Exercise: Two lines in the data below mark the range: the one with "match e with" and the one with "(** ** JavaScript strings". Return both, along with every line between them, exactly.
Data supplied Start Marker
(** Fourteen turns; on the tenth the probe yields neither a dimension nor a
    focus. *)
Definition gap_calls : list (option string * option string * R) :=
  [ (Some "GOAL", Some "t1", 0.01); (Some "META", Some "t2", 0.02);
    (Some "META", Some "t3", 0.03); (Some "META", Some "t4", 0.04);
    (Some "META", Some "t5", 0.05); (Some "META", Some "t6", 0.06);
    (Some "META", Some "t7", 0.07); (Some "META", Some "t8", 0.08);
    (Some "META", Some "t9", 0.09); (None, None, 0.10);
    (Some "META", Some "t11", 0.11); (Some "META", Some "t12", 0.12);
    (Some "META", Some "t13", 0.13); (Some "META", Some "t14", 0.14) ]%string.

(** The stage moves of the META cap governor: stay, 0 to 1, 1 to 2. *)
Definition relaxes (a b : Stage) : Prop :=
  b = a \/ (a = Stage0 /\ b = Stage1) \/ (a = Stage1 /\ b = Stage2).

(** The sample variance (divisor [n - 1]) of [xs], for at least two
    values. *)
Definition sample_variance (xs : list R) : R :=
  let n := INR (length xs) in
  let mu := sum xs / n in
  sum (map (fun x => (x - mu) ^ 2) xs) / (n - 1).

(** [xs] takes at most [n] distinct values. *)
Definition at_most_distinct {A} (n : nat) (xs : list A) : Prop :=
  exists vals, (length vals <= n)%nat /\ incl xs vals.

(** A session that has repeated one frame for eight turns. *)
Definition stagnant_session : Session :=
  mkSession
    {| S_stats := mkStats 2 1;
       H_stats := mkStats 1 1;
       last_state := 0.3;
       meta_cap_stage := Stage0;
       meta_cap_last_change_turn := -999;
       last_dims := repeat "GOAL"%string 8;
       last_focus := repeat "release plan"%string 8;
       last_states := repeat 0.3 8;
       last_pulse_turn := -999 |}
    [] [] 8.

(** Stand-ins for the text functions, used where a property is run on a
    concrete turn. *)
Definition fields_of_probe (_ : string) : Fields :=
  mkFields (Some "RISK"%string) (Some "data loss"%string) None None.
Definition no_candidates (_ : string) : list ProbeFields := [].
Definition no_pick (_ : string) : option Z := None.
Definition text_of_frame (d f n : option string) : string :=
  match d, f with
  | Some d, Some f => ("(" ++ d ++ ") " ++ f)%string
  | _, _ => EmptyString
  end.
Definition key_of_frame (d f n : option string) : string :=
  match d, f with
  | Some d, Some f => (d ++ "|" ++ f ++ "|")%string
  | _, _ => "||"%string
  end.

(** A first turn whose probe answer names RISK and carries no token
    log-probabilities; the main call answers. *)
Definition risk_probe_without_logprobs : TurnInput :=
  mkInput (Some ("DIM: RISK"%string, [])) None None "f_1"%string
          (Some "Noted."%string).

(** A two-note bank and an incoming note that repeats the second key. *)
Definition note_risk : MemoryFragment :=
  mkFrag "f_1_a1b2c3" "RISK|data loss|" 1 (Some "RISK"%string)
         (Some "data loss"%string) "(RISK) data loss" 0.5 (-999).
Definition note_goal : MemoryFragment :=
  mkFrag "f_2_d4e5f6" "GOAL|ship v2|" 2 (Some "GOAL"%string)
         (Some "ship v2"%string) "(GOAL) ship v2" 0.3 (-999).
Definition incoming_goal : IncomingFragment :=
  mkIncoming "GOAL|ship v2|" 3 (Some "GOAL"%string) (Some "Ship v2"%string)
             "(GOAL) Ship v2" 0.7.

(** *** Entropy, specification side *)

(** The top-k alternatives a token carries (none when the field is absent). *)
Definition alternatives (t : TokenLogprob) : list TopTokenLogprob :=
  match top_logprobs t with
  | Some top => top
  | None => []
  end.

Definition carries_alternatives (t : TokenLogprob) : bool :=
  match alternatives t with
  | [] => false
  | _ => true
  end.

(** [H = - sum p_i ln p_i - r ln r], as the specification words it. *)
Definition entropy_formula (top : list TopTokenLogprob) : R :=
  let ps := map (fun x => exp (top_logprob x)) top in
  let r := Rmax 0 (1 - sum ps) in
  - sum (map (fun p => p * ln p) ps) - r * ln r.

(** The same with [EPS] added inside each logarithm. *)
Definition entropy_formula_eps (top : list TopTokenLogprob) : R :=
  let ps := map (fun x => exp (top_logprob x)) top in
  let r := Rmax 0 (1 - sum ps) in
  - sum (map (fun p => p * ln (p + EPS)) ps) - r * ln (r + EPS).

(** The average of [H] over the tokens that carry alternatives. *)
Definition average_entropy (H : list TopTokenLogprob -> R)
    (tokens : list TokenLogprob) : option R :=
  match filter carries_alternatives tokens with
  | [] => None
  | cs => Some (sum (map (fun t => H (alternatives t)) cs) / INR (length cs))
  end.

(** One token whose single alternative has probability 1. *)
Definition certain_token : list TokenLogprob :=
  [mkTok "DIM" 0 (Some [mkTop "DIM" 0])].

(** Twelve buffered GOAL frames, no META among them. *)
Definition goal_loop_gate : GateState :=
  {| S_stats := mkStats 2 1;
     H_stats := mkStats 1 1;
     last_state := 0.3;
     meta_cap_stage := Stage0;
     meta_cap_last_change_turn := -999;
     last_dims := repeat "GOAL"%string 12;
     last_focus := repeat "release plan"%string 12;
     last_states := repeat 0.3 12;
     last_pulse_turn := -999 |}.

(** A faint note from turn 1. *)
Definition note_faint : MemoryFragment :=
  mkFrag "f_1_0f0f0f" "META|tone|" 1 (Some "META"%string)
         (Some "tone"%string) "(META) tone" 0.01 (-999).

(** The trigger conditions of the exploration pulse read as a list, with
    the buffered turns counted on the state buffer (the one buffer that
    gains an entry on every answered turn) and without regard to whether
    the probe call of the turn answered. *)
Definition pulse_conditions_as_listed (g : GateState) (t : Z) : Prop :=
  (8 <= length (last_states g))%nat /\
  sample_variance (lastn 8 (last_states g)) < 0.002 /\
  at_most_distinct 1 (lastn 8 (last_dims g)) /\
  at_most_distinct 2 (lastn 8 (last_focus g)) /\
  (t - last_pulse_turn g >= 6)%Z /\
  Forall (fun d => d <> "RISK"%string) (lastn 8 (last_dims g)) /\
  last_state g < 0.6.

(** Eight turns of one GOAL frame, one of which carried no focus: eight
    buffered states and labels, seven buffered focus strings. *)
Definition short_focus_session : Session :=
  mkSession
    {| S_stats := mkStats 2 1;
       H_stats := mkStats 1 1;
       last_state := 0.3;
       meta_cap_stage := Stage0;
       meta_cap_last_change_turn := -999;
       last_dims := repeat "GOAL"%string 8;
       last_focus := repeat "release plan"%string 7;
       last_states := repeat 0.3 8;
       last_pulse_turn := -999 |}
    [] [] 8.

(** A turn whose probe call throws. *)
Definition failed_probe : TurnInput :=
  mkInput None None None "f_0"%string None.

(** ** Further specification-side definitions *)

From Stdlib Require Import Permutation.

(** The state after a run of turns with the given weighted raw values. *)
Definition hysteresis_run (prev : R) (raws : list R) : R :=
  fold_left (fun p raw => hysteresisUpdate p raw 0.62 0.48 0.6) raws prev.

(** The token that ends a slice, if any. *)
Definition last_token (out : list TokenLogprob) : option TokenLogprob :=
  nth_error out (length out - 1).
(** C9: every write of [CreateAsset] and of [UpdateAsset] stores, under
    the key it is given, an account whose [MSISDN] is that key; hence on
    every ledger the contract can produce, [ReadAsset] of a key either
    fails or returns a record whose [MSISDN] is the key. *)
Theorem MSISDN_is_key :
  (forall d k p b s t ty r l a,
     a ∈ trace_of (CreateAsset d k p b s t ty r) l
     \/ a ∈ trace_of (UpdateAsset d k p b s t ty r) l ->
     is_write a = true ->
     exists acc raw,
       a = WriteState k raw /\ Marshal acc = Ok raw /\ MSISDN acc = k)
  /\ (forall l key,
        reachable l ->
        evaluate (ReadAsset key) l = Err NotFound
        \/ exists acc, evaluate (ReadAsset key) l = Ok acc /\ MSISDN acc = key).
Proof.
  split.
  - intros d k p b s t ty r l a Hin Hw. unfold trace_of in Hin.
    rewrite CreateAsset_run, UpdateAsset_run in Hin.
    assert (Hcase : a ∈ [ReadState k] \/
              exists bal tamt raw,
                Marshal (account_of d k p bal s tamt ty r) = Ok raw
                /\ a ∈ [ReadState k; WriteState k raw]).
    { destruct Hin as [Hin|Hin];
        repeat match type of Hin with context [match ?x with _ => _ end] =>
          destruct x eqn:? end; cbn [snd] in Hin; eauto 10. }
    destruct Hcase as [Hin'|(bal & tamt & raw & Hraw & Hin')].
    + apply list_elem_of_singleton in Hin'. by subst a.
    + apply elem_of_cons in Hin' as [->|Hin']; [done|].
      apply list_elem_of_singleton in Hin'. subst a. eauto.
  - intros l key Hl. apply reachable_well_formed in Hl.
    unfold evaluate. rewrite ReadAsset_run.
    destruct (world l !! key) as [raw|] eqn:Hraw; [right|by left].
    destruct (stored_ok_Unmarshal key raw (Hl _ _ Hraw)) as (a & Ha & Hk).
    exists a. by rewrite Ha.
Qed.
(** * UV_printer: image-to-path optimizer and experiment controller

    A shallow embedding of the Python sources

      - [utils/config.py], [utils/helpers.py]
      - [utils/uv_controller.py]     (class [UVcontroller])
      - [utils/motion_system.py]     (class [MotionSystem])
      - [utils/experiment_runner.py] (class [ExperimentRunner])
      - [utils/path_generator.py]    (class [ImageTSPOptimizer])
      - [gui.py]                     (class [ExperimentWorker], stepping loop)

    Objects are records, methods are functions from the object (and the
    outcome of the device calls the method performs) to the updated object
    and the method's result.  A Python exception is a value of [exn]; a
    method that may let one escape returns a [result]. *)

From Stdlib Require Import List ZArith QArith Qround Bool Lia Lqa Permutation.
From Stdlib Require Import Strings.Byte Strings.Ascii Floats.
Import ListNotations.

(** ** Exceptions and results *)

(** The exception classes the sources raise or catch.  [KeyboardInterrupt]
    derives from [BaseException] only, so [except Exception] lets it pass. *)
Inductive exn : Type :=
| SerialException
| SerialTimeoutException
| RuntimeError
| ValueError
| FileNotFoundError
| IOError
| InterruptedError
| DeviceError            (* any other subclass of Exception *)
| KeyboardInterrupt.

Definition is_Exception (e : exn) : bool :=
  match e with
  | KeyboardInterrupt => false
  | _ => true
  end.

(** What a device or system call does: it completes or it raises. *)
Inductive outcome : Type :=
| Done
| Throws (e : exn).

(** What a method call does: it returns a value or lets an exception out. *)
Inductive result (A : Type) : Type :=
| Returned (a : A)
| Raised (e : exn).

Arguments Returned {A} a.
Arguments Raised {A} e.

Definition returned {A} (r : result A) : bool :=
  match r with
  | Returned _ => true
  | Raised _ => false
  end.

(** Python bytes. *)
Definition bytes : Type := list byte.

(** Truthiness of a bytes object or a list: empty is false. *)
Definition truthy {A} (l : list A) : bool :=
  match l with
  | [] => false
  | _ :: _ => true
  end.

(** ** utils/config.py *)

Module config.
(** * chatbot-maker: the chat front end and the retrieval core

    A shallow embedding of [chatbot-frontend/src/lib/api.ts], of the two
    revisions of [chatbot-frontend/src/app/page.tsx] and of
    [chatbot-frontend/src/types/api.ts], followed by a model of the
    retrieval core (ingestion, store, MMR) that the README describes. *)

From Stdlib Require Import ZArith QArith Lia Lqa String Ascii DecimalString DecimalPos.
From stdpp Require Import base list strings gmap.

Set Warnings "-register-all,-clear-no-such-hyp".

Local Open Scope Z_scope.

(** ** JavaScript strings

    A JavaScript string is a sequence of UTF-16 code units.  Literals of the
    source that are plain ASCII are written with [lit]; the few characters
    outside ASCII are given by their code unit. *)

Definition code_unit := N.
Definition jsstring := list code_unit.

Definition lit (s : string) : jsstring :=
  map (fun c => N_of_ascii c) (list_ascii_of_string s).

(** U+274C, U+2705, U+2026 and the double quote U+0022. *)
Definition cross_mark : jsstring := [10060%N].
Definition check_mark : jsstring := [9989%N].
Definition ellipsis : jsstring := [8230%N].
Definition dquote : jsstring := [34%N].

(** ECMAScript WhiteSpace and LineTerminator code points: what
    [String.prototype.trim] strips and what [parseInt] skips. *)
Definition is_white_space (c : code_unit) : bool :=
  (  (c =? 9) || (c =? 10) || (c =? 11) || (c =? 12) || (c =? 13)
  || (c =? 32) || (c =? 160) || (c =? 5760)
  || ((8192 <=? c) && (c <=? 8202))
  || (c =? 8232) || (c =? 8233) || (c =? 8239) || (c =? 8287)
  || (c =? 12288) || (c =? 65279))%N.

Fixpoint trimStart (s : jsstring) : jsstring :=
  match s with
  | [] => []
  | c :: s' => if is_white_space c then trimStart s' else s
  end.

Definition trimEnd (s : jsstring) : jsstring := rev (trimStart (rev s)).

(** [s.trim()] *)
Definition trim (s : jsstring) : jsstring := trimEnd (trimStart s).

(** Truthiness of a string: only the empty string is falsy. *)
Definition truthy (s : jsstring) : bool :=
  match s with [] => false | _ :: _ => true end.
Data supplied End Marker
Solved problem:
  match e with
  | KeyboardInterrupt => false
  | _ => true
  end.

(** What a device or system call does: it completes or it raises. *)
Inductive outcome : Type :=
| Done
| Throws (e : exn).

(** What a method call does: it returns a value or lets an exception out. *)
Inductive result (A : Type) : Type :=
| Returned (a : A)
| Raised (e : exn).

Arguments Returned {A} a.
Arguments Raised {A} e.

Definition returned {A} (r : result A) : bool :=
  match r with
  | Returned _ => true
  | Raised _ => false
  end.

(** Python bytes. *)
Definition bytes : Type := list byte.

(** Truthiness of a bytes object or a list: empty is false. *)
Definition truthy {A} (l : list A) : bool :=
  match l with
  | [] => false
  | _ :: _ => true
  end.

(** ** utils/config.py *)

Module config.
(** * chatbot-maker: the chat front end and the retrieval core

    A shallow embedding of [chatbot-frontend/src/lib/api.ts], of the two
    revisions of [chatbot-frontend/src/app/page.tsx] and of
    [chatbot-frontend/src/types/api.ts], followed by a model of the
    retrieval core (ingestion, store, MMR) that the README describes. *)

From Stdlib Require Import ZArith QArith Lia Lqa String Ascii DecimalString DecimalPos.
From stdpp Require Import base list strings gmap.

Set Warnings "-register-all,-clear-no-such-hyp".

Local Open Scope Z_scope.

(** ** JavaScript strings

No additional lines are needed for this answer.